The problem:
In the data below, find each line containing the string "written" and return it.

Dataset content:
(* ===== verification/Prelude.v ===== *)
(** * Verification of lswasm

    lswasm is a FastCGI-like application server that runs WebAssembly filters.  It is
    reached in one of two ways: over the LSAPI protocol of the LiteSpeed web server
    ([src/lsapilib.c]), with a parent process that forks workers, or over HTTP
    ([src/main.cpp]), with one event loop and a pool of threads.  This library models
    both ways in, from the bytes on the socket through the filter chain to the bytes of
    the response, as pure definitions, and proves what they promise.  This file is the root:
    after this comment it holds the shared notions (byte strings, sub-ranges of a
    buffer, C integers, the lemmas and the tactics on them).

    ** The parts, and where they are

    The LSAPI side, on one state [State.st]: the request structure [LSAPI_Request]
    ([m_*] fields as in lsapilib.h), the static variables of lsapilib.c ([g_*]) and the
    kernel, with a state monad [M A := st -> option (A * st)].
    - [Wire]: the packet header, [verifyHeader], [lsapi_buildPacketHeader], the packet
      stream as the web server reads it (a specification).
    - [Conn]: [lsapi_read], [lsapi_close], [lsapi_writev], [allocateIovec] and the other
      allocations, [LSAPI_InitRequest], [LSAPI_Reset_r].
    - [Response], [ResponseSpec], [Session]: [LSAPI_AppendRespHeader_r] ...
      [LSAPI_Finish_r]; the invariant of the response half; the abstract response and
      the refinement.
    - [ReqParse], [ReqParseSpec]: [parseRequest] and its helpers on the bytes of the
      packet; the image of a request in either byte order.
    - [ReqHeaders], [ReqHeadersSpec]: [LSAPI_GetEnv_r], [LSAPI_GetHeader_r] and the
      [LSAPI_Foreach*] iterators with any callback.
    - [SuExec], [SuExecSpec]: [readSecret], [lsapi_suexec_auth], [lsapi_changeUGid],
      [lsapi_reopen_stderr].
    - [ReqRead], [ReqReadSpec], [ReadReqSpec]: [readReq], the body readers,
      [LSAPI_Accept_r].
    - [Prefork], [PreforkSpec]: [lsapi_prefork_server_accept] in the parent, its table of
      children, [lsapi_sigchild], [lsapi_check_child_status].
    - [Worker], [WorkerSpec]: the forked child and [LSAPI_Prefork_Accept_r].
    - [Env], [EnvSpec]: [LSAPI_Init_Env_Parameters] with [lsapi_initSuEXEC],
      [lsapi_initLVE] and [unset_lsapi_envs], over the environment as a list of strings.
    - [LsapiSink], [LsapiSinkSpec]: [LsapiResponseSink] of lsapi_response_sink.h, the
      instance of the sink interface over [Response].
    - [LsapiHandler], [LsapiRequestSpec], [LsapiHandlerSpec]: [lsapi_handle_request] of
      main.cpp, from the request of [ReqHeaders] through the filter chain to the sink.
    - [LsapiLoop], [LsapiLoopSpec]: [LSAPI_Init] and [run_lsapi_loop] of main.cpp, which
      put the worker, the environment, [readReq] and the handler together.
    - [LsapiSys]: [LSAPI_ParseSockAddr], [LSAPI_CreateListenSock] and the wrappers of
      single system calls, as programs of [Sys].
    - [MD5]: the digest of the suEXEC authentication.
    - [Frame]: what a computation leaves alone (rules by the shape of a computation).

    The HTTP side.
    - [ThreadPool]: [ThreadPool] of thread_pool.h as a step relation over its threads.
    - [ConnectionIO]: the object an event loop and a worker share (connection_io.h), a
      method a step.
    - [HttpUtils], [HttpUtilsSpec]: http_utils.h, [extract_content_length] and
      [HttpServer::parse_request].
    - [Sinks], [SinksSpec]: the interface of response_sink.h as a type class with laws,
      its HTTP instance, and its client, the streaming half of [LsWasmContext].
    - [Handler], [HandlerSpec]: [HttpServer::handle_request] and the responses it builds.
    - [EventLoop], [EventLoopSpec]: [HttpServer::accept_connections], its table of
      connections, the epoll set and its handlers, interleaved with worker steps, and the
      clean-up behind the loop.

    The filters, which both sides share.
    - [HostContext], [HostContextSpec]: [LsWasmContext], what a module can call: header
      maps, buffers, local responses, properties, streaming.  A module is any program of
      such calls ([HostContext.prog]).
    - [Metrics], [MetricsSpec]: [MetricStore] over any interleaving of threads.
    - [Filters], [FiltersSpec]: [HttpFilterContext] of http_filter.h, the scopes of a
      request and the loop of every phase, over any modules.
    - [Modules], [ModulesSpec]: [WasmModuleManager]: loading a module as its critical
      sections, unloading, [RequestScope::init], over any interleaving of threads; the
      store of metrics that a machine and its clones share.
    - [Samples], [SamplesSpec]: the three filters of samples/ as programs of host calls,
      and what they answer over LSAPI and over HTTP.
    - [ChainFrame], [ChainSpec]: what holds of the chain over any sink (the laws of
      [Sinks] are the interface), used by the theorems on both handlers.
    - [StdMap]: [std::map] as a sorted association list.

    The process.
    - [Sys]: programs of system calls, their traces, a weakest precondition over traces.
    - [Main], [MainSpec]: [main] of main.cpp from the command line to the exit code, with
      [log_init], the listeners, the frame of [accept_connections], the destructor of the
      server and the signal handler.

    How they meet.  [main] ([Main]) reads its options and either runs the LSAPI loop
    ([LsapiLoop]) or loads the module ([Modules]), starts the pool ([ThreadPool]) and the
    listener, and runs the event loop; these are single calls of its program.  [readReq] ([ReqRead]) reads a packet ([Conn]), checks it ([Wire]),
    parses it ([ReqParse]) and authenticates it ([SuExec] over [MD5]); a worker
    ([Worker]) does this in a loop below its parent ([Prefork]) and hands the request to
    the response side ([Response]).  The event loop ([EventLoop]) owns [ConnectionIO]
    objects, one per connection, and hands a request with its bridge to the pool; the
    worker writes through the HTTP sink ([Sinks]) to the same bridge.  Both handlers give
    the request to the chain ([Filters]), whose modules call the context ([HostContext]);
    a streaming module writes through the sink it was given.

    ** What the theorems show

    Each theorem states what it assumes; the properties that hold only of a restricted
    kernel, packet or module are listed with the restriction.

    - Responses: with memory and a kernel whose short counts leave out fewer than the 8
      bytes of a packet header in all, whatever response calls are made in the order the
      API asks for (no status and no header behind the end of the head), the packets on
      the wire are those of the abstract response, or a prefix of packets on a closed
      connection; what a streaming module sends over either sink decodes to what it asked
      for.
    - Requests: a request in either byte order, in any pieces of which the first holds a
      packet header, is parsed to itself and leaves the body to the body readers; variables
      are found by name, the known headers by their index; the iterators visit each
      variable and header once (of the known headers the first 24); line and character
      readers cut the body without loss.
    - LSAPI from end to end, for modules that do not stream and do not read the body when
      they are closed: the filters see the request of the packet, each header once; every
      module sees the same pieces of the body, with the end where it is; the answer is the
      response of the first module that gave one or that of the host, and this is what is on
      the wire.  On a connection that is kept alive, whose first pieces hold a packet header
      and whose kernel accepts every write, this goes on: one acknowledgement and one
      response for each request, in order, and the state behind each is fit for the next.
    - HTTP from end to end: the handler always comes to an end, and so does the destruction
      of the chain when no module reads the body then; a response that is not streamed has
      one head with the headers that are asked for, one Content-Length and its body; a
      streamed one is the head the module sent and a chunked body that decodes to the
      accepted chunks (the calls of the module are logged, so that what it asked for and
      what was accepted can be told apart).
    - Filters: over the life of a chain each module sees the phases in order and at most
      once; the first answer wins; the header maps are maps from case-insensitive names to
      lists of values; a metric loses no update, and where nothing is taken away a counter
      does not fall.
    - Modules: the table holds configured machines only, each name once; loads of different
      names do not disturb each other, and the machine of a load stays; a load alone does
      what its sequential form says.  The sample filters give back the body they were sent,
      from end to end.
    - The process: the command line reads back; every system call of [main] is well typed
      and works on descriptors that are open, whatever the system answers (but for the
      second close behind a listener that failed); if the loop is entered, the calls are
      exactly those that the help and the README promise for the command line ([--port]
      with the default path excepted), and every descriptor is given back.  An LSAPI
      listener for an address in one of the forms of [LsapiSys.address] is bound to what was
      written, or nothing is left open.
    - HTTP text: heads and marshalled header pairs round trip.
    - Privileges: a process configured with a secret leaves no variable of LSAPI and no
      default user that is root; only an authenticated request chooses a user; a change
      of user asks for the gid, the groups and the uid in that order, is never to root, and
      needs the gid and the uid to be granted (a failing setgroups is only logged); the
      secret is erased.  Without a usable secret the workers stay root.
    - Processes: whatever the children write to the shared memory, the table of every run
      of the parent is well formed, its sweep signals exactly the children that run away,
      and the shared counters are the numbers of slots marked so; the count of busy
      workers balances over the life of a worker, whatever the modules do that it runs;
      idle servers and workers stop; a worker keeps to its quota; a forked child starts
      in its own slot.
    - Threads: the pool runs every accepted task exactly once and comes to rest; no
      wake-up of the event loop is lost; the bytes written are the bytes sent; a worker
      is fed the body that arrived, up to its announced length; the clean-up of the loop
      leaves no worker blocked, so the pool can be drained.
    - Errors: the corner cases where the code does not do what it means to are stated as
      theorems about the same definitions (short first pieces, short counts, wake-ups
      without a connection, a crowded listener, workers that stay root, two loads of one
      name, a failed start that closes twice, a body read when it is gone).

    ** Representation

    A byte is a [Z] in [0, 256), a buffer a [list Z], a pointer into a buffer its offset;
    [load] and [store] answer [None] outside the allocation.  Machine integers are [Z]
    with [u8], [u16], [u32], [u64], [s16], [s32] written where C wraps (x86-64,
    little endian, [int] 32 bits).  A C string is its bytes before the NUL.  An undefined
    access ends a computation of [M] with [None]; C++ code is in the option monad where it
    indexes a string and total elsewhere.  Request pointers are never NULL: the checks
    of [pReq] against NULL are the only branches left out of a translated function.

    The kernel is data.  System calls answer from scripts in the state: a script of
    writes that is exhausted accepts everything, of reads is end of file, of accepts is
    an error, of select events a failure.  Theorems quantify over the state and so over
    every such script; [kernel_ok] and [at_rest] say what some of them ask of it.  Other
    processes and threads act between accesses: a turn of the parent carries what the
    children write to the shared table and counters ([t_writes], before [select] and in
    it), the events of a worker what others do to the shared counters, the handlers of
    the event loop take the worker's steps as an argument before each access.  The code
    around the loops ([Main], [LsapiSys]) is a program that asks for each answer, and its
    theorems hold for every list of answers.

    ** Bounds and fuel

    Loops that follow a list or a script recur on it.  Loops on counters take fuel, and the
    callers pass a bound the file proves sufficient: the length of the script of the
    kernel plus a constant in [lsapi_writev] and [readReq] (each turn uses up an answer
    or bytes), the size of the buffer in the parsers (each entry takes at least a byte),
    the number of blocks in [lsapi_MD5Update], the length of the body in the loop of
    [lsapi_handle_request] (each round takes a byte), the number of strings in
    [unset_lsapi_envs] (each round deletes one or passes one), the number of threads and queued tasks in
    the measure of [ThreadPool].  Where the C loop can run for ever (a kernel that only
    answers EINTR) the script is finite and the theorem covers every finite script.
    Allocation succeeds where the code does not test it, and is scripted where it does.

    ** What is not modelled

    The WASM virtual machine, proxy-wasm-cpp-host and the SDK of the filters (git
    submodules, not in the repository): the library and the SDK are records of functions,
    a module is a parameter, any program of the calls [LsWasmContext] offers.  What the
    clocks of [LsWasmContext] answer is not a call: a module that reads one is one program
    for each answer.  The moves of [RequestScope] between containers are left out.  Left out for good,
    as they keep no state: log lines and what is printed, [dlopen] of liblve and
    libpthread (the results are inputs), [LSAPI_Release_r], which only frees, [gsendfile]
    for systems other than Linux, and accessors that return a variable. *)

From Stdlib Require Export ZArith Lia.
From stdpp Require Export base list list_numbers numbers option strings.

Result:
      written, or nothing is left open.
      wake-up of the event loop is lost; the bytes written are the bytes sent; a worker
    with [u8], [u16], [u32], [u64], [s16], [s32] written where C wraps (x86-64,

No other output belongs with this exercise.